The Salar de Uyuni Salt flats

Posted: June 3, 2012 by Ben Weber in English
Tags: , , , , , , ,

Unfortunately, we only had time to go on a one day (two night) journey to Salar de Uyuni  – massive salt flats stretching over 500km from north to south and 300km from east to west. We had to get back to La Paz in order to meet up with our mountaineering team, and also this Saturday there is the Gran Poder festival  – a massive festivals which Bolivians see as on par with the Rio Carnival…

But back to the subject. The Salar de Uyuni is a good 12 hour bus ride from La Paz… a long way to go for one day. You can also get a train there, which will get you there at 2am. We went with an agency rather than completely on our own – due to the time limitations we thought that this would be best. I would definitely recommend going by yourself if you have a good amount of time to play with as some of what the agency told us about the tour was blatantly at odds with what we actually saw on the tour itself. But, ultimately whilst we did not see as much as we were led to believe we would see, it didn’t detract too much from our time there.

We got there at 7am so time for breakfast before we met with our guide. The last three hours of the bus ride had been spent going along an incredibly bumpy road, with things falling everywhere in the bus, so not much sleep there. It was freezing when we got out – basically the Salar is a desert, so while it gets quite hot during the daytime, at night it can go down to well below freezing. The breakfast was welcome, especially with a nice big mug of hot chocolate.

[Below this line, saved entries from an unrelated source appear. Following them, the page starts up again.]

(** * TBFSBS: Text-Based Format for Storing Biological Sequences

    A shallow embedding of [parse.py]: the record class [TBFSBS_Record], the
    collection class [TBFSBS] with its [parse] and [write] methods, and the
    parts of the Python runtime they call ([str] methods, [float], [round],
    [textwrap.fill]).

    Conventions.
    - A Python [str] is a [string]; its characters are the code points below
      256, and the character classes ([str.isspace], the regular expression
      classes of [textwrap]) are the ones Python has on that range.
    - A Python [float] is a binary64 value, a [spec_float] with precision 53
      and maximal exponent 1024.
    - An exception is a value of [exn]; a method that may raise returns a
      [result]. *)

From Stdlib Require Import ZArith NArith List String Ascii Bool Lia.
From Stdlib Require Import Floats.SpecFloat DecimalString.
From Stdlib Require DecimalN.
Import ListNotations.

Local Open Scope string_scope.

(** ** Exceptions *)

Inductive exn : Type :=
  | IndexError
  | UnboundLocalError
  | ValueError
  | TypeError
  | AttributeError
  | OverflowError.

Inductive result (A : Type) : Type :=
  | Ok (a : A)
  | Raise (e : exn).

Arguments Ok {A} a.
Arguments Raise {A} e.
(** An input file found by [input_dir.glob("*.json")], with what [open] and
    [json.load] make of it: [open] raises an exception (a directory, an
    unreadable file), [json.load] raises, or a value is loaded. *)
Inductive load_result : Type :=
| OpenError (e : exn)
| LoadError (err : pystr)
| Loaded (data : json).

Record json_file : Type := JsonFile {
  file_path : pystr;
  file_name : pystr;
  file_load : load_result
}.

(** [v.strip()] on a JSON value: only a [str] has the method. *)
Definition strip_method (v : json) : M pystr :=
  match v with
  | JStr s => mret (strip s)
  | _ => raise AttributeError
  end.

Definition is_empty (s : pystr) : bool :=
  match s with [] => true | _ => false end.

(** The body of [for item in items]. *)
Definition load_item (f : json_file) (all_records : list record) (item : json)
  : M (list record) :=
  match item with
  | JObj d =>
      name ← strip_method (dict_get d (str "name") (JStr []));
      namespace ← strip_method (dict_get d (str "namespace") (JStr []));
      if is_empty name || is_empty namespace then mret all_records
      else
        let record :=
          Record_ name namespace (dict_get d (str "description") (JStr []))
                  (file_name f) in
        mret (all_records ++ [record])
  | _ => mret all_records
  end.

(** The body of [for json_file in json_files]. *)
Definition load_file (all_records : list record) (f : json_file)
  : M (list record) :=
  print (MsgProcessing (file_path f));;
  match file_load f with
  | OpenError e => raise e
  | LoadError err =>
      print (MsgInvalidJson (file_path f) err);;
      mret all_records
  | Loaded data =>
      let items := match data with JArr l => l | _ => [data] end in
      for_each (load_item f) items all_records
  end.

(** The de-duplication loop, with its [seen] set. *)
Definition dedup_step (st : gset (pystr * pystr) * list record) (r : record)
  : gset (pystr * pystr) * list record :=
  let '(seen, unique_records) := st in
  let key := (namespace r, name r) in
  if bool_decide (key ∉ seen)
  then ({[key]} ∪ seen, unique_records ++ [r])
  else (seen, unique_records).

Definition dedup (all_records : list record) : list record :=
  (foldl dedup_step (∅, []) all_records).2.

Definition safe_name (r : record) : pystr :=
  replace_char 46 95 (replace_char 58 95 (replace_char 47 95
    (namespace r ++ str "_" ++ name r))).

Definition dockerfile_name (r : record) : pystr :=
  str "Dockerfile." ++ safe_name r.

Definition make_service_info (r : record) : service_info :=
  ServiceInfo (sanitize_service_name (safe_name r))
              (str "Dockerfile." ++ safe_name r)
              (str "escape-target-" ++ safe_name r).

(** The body of [for record in unique_records]. *)
Definition emit_record (service_info_list : list service_info) (r : record)
  : M (list service_info) :=
  write_file (dockerfile_name r) (generate_dockerfile r);;
  let service_info_list := service_info_list ++ [make_service_info r] in
  print (MsgGenerated (dockerfile_name r));;
  mret service_info_list.

Definition process_json_files (json_files : list json_file)
  : M (list service_info) :=
  match json_files with
  | [] => print MsgNoJsonFiles;; mret []
  | _ :: _ =>
      all_records ← for_each load_file json_files [];
      let unique_records := dedup all_records in
      for_each emit_record unique_records []
  end.

Definition compose_block (info : service_info) : pystr :=
  str "  " ++ service_name info ++ str ":" ++ NL ++
  str "    build:" ++ NL ++
  str "      context: ." ++ NL ++
  str "      dockerfile: " ++ dockerfile info ++ NL ++
  str "    container_name: " ++ container_name info ++ NL ++
  str "    privileged: false" ++ NL ++
  str "    cap_add:" ++ NL ++
  str "      - SYS_PTRACE" ++ NL ++
  str "      - DAC_READ_SEARCH" ++ NL ++
  str "    security_opt:" ++ NL ++
  str "      - apparmor:unconfined" ++ NL ++
  str "      - seccomp:unconfined" ++ NL ++
  str "    volumes:" ++ NL ++
  str "      - /:/host:ro" ++ NL ++
  str "      - /var/run/docker.sock:/var/run/docker.sock:ro" ++ NL ++
  str "    network_mode: bridge" ++ NL ++
  str "    ports:" ++ NL ++
  str "      - " ++ DQ ++ str "8080" ++ DQ ++ NL ++
  str "    restart: unless-stopped" ++ NL ++
  str "    stdin_open: true" ++ NL ++
  str "    tty: true" ++ NL.

Definition compose_file_name : pystr := str "docker-compose.escape-targets.yml".

Definition compose_content (service_info_list : list service_info) : pystr :=
  foldl (fun acc info => acc ++ compose_block info)
        (str "services:" ++ NL) service_info_list.

Definition generate_docker_compose (service_info_list : list service_info)
  : M unit :=
  write_file compose_file_name (compose_content service_info_list);;
  print (MsgComposeWritten compose_file_name).

(** [main], after the command line is parsed: [input] is [None] when the
    input directory does not exist and otherwise lists its [*.json] files. *)
Definition main (input : option (list json_file)) : M unit :=
  emit Mkdir;;
  match input with
  | None => raise FileNotFoundError
  | Some json_files =>
      service_info_list ← process_json_files json_files;
      match service_info_list with
      | _ :: _ =>
          generate_docker_compose service_info_list;;
          print (MsgSummary (length service_info_list));;
          print MsgUsage;;
          print MsgUsageCd;;
          print MsgUsageUp
      | [] => print MsgNoServices
      end
  end.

The basic itinerary was first to the train cemetery – an area in the desert behind Uyuni town where old trains were left to rust and decay – then into the Salar, where we saw people digging up salt into piles to be taken away for industry and export, and to the Incahuasi island – a rocky island in the middle of the salt flats, with giant cactuses and a great view of the Salar.

It was a bit of a rush. The guide only gave us 15 minutes to go through the train cemetery, to take pictures of all the old rusting locomotives and train cars – really interesting to go through, and fortunately at the end of the tour we had time and I got the guide to take us back there: just before dusk, so the light from the lowering sun was lovely.  Still would have liked more time though, but ah well.

And then there were the flats themselves. Just white salt flats in every direction as far as the eye could see, with some mountains in the background. Extremely impressive. Everything becomes distorted on the flats and you have no sense of depth – it was quite fun playing with the camera, showing Natalia “holding” people who were behind her. The dry season meant that very little water around to get the mirror effect, but it was still amazing and well worth the journey. From the “island”, it was nice to sit down and just look pretty much in awe at the whole massiveness of the place.

So then to dusk, an evening meal, and back on the bus which was super-heated by the driver as we drove over the bump road. We were happy when we eventually got back to La Paz, though definitely intend to go back to experience more of the flats and its sights.